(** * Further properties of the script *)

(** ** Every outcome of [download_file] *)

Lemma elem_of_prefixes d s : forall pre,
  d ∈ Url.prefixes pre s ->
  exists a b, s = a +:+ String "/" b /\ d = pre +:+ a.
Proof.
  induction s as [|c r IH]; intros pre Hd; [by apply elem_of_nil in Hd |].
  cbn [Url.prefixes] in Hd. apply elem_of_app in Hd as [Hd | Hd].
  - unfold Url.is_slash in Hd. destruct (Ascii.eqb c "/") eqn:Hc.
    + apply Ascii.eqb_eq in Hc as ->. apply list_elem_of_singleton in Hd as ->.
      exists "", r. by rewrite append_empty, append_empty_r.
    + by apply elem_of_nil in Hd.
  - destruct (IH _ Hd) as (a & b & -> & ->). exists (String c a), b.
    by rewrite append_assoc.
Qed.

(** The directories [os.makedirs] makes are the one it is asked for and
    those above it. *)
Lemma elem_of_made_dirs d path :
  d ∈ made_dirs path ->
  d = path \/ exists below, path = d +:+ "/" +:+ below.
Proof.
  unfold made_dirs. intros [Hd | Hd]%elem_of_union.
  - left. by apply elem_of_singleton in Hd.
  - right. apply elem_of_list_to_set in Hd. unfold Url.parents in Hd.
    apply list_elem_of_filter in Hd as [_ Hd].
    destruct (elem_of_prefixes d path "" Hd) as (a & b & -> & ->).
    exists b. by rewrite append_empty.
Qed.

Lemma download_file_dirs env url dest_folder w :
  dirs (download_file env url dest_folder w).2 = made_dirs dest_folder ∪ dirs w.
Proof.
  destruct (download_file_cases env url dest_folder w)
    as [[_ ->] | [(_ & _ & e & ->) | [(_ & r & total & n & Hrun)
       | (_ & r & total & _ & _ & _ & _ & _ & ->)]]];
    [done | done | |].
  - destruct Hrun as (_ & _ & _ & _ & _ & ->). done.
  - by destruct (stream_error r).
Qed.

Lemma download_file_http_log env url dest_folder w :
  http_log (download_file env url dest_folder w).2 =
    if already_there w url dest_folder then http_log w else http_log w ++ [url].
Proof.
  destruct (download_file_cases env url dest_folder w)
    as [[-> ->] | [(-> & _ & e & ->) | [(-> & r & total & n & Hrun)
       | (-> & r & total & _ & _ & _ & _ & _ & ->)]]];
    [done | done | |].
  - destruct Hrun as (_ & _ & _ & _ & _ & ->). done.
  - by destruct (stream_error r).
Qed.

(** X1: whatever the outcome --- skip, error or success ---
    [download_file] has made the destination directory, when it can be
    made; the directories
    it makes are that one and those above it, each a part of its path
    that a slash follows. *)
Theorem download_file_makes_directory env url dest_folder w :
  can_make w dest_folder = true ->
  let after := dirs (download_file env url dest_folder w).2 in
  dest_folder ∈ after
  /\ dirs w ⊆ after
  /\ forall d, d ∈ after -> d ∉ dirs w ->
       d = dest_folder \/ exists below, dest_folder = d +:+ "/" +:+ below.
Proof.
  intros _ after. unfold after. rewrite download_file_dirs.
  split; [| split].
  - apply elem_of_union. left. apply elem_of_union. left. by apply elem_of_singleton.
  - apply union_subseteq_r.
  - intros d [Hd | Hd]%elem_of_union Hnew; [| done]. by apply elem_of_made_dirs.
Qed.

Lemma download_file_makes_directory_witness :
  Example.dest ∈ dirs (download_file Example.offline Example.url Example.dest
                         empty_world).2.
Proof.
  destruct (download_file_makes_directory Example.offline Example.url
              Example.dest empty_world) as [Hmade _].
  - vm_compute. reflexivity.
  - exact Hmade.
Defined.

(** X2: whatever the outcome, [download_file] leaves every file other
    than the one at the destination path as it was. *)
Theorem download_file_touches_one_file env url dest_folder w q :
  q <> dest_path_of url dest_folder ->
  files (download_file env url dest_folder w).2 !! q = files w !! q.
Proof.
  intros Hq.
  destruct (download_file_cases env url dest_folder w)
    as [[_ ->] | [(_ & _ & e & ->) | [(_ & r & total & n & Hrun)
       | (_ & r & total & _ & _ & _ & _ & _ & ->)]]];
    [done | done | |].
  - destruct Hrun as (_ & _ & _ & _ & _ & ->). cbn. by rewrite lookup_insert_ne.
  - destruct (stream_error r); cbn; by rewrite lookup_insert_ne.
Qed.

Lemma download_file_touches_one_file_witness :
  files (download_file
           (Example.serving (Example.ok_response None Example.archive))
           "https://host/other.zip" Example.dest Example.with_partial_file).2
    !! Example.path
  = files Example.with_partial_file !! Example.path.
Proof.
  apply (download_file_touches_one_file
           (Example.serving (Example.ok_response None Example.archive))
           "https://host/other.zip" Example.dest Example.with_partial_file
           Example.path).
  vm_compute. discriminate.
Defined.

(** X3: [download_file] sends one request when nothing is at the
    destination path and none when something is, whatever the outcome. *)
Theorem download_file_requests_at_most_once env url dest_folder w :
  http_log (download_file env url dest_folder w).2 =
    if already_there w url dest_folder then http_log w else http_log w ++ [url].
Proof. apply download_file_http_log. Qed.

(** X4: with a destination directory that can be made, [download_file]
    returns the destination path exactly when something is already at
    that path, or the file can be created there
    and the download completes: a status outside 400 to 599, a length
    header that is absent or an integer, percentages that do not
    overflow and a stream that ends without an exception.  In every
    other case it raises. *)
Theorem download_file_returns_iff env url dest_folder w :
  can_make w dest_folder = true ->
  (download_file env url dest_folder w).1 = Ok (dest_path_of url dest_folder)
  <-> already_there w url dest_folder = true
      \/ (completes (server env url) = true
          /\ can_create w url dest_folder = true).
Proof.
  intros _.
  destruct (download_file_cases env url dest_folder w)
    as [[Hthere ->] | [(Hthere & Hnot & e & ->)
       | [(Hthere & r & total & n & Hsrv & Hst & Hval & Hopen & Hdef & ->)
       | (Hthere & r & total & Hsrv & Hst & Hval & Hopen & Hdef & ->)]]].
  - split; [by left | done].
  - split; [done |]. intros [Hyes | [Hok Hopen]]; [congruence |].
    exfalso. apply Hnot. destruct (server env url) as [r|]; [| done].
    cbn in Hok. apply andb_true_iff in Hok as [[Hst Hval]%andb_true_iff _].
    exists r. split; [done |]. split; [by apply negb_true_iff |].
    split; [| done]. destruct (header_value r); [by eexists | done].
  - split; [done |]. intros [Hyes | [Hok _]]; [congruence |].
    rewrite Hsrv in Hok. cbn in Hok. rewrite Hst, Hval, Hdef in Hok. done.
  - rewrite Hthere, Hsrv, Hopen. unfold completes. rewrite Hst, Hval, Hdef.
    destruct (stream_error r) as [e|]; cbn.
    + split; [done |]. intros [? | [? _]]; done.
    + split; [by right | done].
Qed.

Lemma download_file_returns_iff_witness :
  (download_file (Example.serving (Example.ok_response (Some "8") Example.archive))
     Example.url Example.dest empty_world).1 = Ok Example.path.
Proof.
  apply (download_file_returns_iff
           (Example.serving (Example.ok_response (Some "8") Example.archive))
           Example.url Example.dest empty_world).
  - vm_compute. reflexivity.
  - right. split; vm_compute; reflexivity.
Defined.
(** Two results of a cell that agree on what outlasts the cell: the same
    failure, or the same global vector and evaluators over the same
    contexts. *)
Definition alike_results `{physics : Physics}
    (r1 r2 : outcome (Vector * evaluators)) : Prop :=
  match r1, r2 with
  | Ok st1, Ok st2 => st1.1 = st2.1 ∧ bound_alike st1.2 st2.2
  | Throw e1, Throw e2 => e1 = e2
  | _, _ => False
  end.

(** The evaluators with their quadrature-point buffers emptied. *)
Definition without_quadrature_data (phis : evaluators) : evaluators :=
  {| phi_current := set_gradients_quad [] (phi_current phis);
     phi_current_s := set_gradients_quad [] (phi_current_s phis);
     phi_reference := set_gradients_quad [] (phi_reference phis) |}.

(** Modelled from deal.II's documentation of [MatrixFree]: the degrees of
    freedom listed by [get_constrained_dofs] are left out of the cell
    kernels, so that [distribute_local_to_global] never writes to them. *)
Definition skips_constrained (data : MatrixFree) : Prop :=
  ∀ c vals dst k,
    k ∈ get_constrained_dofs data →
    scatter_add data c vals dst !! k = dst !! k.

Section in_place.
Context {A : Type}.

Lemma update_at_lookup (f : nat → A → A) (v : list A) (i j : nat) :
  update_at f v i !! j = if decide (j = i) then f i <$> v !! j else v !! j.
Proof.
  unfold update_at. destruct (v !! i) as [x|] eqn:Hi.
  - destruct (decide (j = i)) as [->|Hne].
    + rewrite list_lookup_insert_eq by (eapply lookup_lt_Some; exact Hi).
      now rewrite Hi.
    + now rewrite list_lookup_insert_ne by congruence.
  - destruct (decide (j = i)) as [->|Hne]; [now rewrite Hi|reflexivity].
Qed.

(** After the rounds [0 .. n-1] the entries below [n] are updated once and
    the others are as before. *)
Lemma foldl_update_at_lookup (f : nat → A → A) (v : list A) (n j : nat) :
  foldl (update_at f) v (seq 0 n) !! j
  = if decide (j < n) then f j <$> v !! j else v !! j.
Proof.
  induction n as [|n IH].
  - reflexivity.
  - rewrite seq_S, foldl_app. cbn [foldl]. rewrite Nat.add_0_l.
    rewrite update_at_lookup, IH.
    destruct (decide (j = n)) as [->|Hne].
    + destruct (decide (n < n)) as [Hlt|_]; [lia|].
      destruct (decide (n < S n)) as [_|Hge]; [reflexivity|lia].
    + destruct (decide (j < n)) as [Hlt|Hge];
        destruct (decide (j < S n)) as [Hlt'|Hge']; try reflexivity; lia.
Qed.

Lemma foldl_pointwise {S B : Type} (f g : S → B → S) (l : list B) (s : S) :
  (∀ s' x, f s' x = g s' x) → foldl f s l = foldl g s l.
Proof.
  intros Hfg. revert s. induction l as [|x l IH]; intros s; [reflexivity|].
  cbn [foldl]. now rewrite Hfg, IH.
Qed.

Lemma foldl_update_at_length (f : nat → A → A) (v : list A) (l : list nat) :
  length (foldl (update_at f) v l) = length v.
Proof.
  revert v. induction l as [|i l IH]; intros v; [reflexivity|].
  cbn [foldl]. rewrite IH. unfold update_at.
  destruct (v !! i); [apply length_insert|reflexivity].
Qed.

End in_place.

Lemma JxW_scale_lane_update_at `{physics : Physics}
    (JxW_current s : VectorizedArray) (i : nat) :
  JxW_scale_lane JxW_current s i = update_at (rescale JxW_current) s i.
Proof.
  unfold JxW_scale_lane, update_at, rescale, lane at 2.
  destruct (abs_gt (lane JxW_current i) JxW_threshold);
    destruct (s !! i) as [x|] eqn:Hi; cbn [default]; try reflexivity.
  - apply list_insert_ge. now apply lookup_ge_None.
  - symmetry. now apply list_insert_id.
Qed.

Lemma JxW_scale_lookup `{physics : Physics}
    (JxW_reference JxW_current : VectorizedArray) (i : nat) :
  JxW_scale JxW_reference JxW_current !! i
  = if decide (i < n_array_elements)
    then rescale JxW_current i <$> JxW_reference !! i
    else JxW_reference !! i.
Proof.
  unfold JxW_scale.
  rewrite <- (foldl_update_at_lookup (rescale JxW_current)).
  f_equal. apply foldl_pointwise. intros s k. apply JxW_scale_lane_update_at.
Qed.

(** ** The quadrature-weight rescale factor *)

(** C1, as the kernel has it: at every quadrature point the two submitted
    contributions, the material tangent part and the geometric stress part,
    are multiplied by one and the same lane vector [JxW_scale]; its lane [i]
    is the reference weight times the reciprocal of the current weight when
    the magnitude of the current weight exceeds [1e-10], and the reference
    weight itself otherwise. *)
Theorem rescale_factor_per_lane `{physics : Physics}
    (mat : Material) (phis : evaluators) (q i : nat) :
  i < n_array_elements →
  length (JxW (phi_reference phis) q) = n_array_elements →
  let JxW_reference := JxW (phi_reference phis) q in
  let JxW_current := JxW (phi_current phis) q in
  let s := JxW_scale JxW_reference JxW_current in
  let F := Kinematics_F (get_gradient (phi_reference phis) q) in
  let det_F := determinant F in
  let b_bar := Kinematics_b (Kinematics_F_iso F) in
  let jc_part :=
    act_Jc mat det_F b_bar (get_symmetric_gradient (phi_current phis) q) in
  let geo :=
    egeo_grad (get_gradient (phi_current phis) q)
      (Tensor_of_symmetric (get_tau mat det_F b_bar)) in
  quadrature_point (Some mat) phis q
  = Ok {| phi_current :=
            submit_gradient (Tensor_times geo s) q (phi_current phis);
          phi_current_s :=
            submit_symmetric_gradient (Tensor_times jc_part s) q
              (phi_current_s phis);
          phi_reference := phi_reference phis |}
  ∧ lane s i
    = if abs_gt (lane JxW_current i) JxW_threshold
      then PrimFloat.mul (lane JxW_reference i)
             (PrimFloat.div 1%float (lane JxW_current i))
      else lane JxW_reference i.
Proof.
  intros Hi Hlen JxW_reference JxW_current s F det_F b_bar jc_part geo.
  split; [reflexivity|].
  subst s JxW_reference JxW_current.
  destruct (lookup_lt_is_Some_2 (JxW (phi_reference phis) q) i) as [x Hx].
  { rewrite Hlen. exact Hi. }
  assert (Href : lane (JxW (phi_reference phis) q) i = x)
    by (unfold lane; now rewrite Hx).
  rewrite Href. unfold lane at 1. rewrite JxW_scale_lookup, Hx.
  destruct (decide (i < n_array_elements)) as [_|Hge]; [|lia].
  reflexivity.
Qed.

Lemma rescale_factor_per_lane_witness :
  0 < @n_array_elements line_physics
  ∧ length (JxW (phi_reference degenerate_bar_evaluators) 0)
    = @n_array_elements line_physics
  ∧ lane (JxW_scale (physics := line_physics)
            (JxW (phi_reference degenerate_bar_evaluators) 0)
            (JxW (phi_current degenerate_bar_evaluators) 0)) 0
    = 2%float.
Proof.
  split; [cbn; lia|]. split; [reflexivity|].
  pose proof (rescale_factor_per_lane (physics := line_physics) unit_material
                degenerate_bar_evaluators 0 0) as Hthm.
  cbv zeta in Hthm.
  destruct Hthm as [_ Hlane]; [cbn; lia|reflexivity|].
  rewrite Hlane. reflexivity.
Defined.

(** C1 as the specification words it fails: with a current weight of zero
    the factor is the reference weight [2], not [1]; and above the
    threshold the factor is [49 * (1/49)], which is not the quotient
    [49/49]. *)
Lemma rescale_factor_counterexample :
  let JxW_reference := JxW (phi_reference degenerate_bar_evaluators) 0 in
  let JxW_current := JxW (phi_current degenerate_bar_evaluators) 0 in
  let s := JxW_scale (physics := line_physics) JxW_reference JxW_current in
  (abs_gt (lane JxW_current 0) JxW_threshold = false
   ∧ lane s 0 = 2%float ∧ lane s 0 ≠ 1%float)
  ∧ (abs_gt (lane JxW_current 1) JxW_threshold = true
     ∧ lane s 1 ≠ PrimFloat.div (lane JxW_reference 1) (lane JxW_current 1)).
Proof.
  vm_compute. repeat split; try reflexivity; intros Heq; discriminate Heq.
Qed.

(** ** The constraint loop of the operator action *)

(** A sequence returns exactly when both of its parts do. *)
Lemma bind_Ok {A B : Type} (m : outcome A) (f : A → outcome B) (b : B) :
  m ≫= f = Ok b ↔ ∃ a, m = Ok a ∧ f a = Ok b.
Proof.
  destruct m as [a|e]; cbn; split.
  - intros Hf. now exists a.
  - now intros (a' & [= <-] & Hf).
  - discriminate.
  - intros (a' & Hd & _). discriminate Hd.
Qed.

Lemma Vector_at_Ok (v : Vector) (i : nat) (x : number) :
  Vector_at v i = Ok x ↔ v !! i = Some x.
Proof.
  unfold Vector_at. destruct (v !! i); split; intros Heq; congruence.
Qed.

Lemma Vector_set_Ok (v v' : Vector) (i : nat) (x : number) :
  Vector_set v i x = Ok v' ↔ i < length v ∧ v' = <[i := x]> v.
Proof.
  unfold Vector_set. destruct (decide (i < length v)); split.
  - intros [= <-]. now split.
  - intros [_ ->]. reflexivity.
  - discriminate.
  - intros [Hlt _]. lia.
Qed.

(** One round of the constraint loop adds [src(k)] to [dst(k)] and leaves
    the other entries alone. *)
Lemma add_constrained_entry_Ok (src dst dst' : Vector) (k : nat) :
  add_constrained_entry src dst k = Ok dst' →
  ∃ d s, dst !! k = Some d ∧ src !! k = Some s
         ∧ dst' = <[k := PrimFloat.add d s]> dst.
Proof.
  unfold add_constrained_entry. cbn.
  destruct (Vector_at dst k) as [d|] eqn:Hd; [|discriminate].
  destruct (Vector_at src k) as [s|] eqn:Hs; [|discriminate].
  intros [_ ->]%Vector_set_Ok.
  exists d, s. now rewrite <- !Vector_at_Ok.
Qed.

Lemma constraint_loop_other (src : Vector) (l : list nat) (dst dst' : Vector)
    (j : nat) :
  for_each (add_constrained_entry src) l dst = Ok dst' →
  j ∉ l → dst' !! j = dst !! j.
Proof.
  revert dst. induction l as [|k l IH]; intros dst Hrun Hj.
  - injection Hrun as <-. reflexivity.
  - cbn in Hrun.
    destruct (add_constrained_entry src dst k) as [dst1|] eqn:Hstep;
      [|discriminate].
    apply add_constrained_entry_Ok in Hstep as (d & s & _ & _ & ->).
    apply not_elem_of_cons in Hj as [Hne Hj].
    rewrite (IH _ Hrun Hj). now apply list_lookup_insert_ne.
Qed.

-=-=-

**The task**
Copy all lines from the listing that contain "left".

**Expected output**
  - left. by apply elem_of_singleton in Hd.
  - apply elem_of_union. left. apply elem_of_union. left. by apply elem_of_singleton.
  - split; [by left | done].
    freedom listed by [get_constrained_dofs] are left out of the cell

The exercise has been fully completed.